Top of MATERIAL SHOWN
(* ===== verification/Frames.v ===== *)
(** * Physical frames: the allocator's interface and RAM

    The page tables, the virtual-page bitmaps and the slabs take their frames
    from [phys_base_alloc] and give them back with [vxPhysBaseFree].  What they
    rely on is the class [FrameSource]; the physical allocator of [Pmm]
    implements it.  [ram] is physical memory as the kernel reaches it through
    page tables and windows: 512 64-bit words per frame. *)

From S2P Require Import Prelude Bitmap Pmm.

(** A page-aligned physical address an x86-64 page-table entry can hold. *)
Definition page_frame (f : Z) : Prop := 0 ≤ f < 2 ^ 52 ∧ f mod 0x1000 = 0.

Class FrameSource (S : Type) := {
  fs_alloc : S → Z → res (Z * S);          (* phys_base_alloc *)
  fs_free : S → Z → Z → res S;             (* vxPhysBaseFree *)
  fs_ok : S → Prop;
  fs_used : S → Z → Prop;                  (* the frame at this address is taken *)
  fs_avail : S → Z;                        (* free frames *)
  fs_alloc_ok s n :
    fs_ok s → 0 < n < 2 ^ 64 →
    ∃ f s', fs_alloc s n = Ok (f, s') ∧ fs_ok s' ∧
      (f = 0 ∧ s' = s ∨
       f ≠ 0 ∧ page_frame f ∧ f + n * 0x1000 ≤ 2 ^ 52 ∧
       (∀ k, 0 ≤ k < n → ¬ fs_used s (f + k * 0x1000)) ∧
       (∀ g, fs_used s' g ↔ fs_used s g ∨ ∃ k, 0 ≤ k < n ∧ g = f + k * 0x1000) ∧
       fs_avail s' = fs_avail s - n);
  fs_alloc_one s f s' : fs_ok s → 0 < fs_avail s → fs_alloc s 1 = Ok (f, s') → f ≠ 0 }.

(** One frame, when one is left. *)
Lemma fs_alloc_frame {S} `{FrameSource S} (s : S) :
  fs_ok s → 0 < fs_avail s →
  ∃ f s', fs_alloc s 1 = Ok (f, s') ∧ fs_ok s' ∧ page_frame f ∧ f ≠ 0 ∧
    ¬ fs_used s f ∧ (∀ g, fs_used s' g ↔ fs_used s g ∨ g = f) ∧
    fs_avail s' = fs_avail s - 1.
Proof.
  intros Hok Ha. destruct (fs_alloc_ok s 1 Hok ltac:(lia)) as (f & s' & E & Hok' & Hc).
  pose proof (fs_alloc_one s f s' Hok Ha E) as Hnz.
  destruct Hc as [[? _]|(_ & Hpf & _ & Hfresh & Hused & Hav)]; [done|].
  exists f, s'. split_and!; try done.
  - specialize (Hfresh 0 ltac:(lia)). by rewrite Z.add_0_r in Hfresh.
  - intros g. rewrite Hused. split; intros [?|?]; auto.
    + destruct H0 as (k & ? & ->). right. lia.
    + right. exists 0. lia.
Qed.

(** ** The physical allocator is a frame source *)

Definition pmm_frame_used (s : pmm) (f : Z) : Prop :=
  ¬ (f mod 0x1000 = 0 ∧ 0 ≤ f / 0x1000 < total_blocks s) ∨ used s (f / 0x1000) = true.

Definition pmm_src_ok (s : pmm) : Prop :=
  pmm_ok s ∧ used s 0 = true ∧ higher_base_length_ s ≤ 2 ^ 52.

Definition pmm_avail (s : pmm) : Z :=
  count_clear 8 (bitmap s) (Z.to_nat (total_blocks s)).

Lemma count_clear_pos w l n :
  0 < count_clear w l n → ∃ j, 0 ≤ j < Z.of_nat n ∧ bit w l j = false.
Proof.
  induction n as [|n IH]; simpl; [lia|]. intros H.
  destruct (bit w l (Z.of_nat n)) eqn:E.
  - destruct IH as (j & ? & ?); [lia|]. exists j. split; [lia|done].
  - exists (Z.of_nat n). split; [lia|done].
Qed.

Lemma pmm_alloc_ok s n :
  pmm_src_ok s → 0 < n < 2 ^ 64 →
  ∃ f s', phys_base_alloc s n = Ok (f, s') ∧ pmm_src_ok s' ∧
    (f = 0 ∧ s' = s ∨
     f ≠ 0 ∧ page_frame f ∧ f + n * 0x1000 ≤ 2 ^ 52 ∧
     (∀ k, 0 ≤ k < n → ¬ pmm_frame_used s (f + k * 0x1000)) ∧
     (∀ g, pmm_frame_used s' g ↔
        pmm_frame_used s g ∨ ∃ k, 0 ≤ k < n ∧ g = f + k * 0x1000) ∧
     pmm_avail s' = pmm_avail s - n).
Proof.
  intros (Hok & Hz & Hhi) Hn.
  pose proof (total_blocks_bound s Hok) as Htb.
  assert (total_blocks s * 0x1000 ≤ 2 ^ 52) as Htop
    by (unfold total_blocks, BLOCK_SIZE; dlia).
  destruct (phys_base_alloc_spec s n Hok Hn) as (f & s' & E & Hc).
  exists f, s'. split; [done|].
  destruct Hc as [(a & [(Ha & Hend & Hfree) _] & -> & Hok' & Es & Hbits)|(_ & -> & ->)].
  2: { split; [done|]. by left. }
  pose proof (total_blocks_set s s' Es) as Et.
  assert (a ≠ 0) as Ha0 by (intros ->; rewrite Hfree in Hz by lia; done).
  unfold BLOCK_SIZE. split.
  { split_and!; [done| |by rewrite Es]. by rewrite Hbits, Hz by lia. }
  right. split_and!; try lia.
  - unfold page_frame. dlia.
  - intros k Hk [Hr|Hu].
    + apply Hr. dlia.
    + replace ((a * 4096 + k * 4096) / 4096) with (a + k) in Hu by dlia.
      rewrite Hfree in Hu by lia. done.
  - intros g. unfold pmm_frame_used. rewrite Et.
    destruct (decide (g mod 4096 = 0 ∧ 0 ≤ g / 4096 < total_blocks s)) as [[Hg0 Hg]|Hg].
    + rewrite Hbits, orb_true_iff, in_run_spec by lia. split.
      * intros [?|[?|?]]; [tauto|tauto|]. right. exists (g / 4096 - a). split; [lia|dlia].
      * intros [[?|?]|(k & ? & ->)]; [tauto|tauto|]. right; right. dlia.
    + tauto.
  - unfold pmm_avail. rewrite Et.
    rewrite (count_clear_set 8 (bitmap s) (bitmap s') _ a n) by (done || lia). lia.
Qed.

Lemma pmm_alloc_one s f s' :
  pmm_src_ok s → 0 < pmm_avail s → phys_base_alloc s 1 = Ok (f, s') → f ≠ 0.
Proof.
  intros (Hok & Hz & _) Hav E. pose proof (total_blocks_bound s Hok).
  destruct (phys_base_alloc_spec s 1 Hok ltac:(lia)) as (p & s1 & E1 & Hc).
  rewrite E in E1. injection E1 as <- <-.
  destruct Hc as [(a & [(Ha & Hend & Hfree) _] & -> & _)|(Hnone & -> & _)].
  - intros Hf. assert (a = 0) as -> by (unfold BLOCK_SIZE in Hf; lia).
    rewrite Hfree in Hz by lia. done.
  - destruct (count_clear_pos _ _ _ Hav) as (j & Hj & Hb).
    exfalso. apply (Hnone j). split_and!; [lia..|].
    intros k Hk. by replace k with j by lia.
Qed.

#[global] Instance pmm_source : FrameSource pmm := {|
  fs_alloc := phys_base_alloc;
  fs_free := vxPhysBaseFree;
  fs_ok := pmm_src_ok;
  fs_used := pmm_frame_used;
  fs_avail := pmm_avail;
  fs_alloc_ok := pmm_alloc_ok;
  fs_alloc_one := pmm_alloc_one |}.

(** ** RAM *)

(** A frame that was never written reads as zero. *)
Abbreviation ram := (gmap Z (list Z)).

Definition zero_frame : list Z := replicate 512 0.

Definition frame (r : ram) (f : Z) : list Z := default zero_frame (r !! f).

Lemma frame_insert r f t g : frame (<[f := t]> r) g = if decide (f = g) then t else frame r g.
Proof.
  unfold frame. case_decide as E; [subst; by rewrite lookup_insert_eq|].
  by rewrite lookup_insert_ne.
Qed.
Bottom of MATERIAL SHOWN
> _WORK REQUEST_: Each line of the entries above that contains "allocator" must be copied into the answer.

> _TASK OUTPUT_:
(** * Physical frames: the allocator's interface and RAM
    rely on is the class [FrameSource]; the physical allocator of [Pmm]
(** ** The physical allocator is a frame source *)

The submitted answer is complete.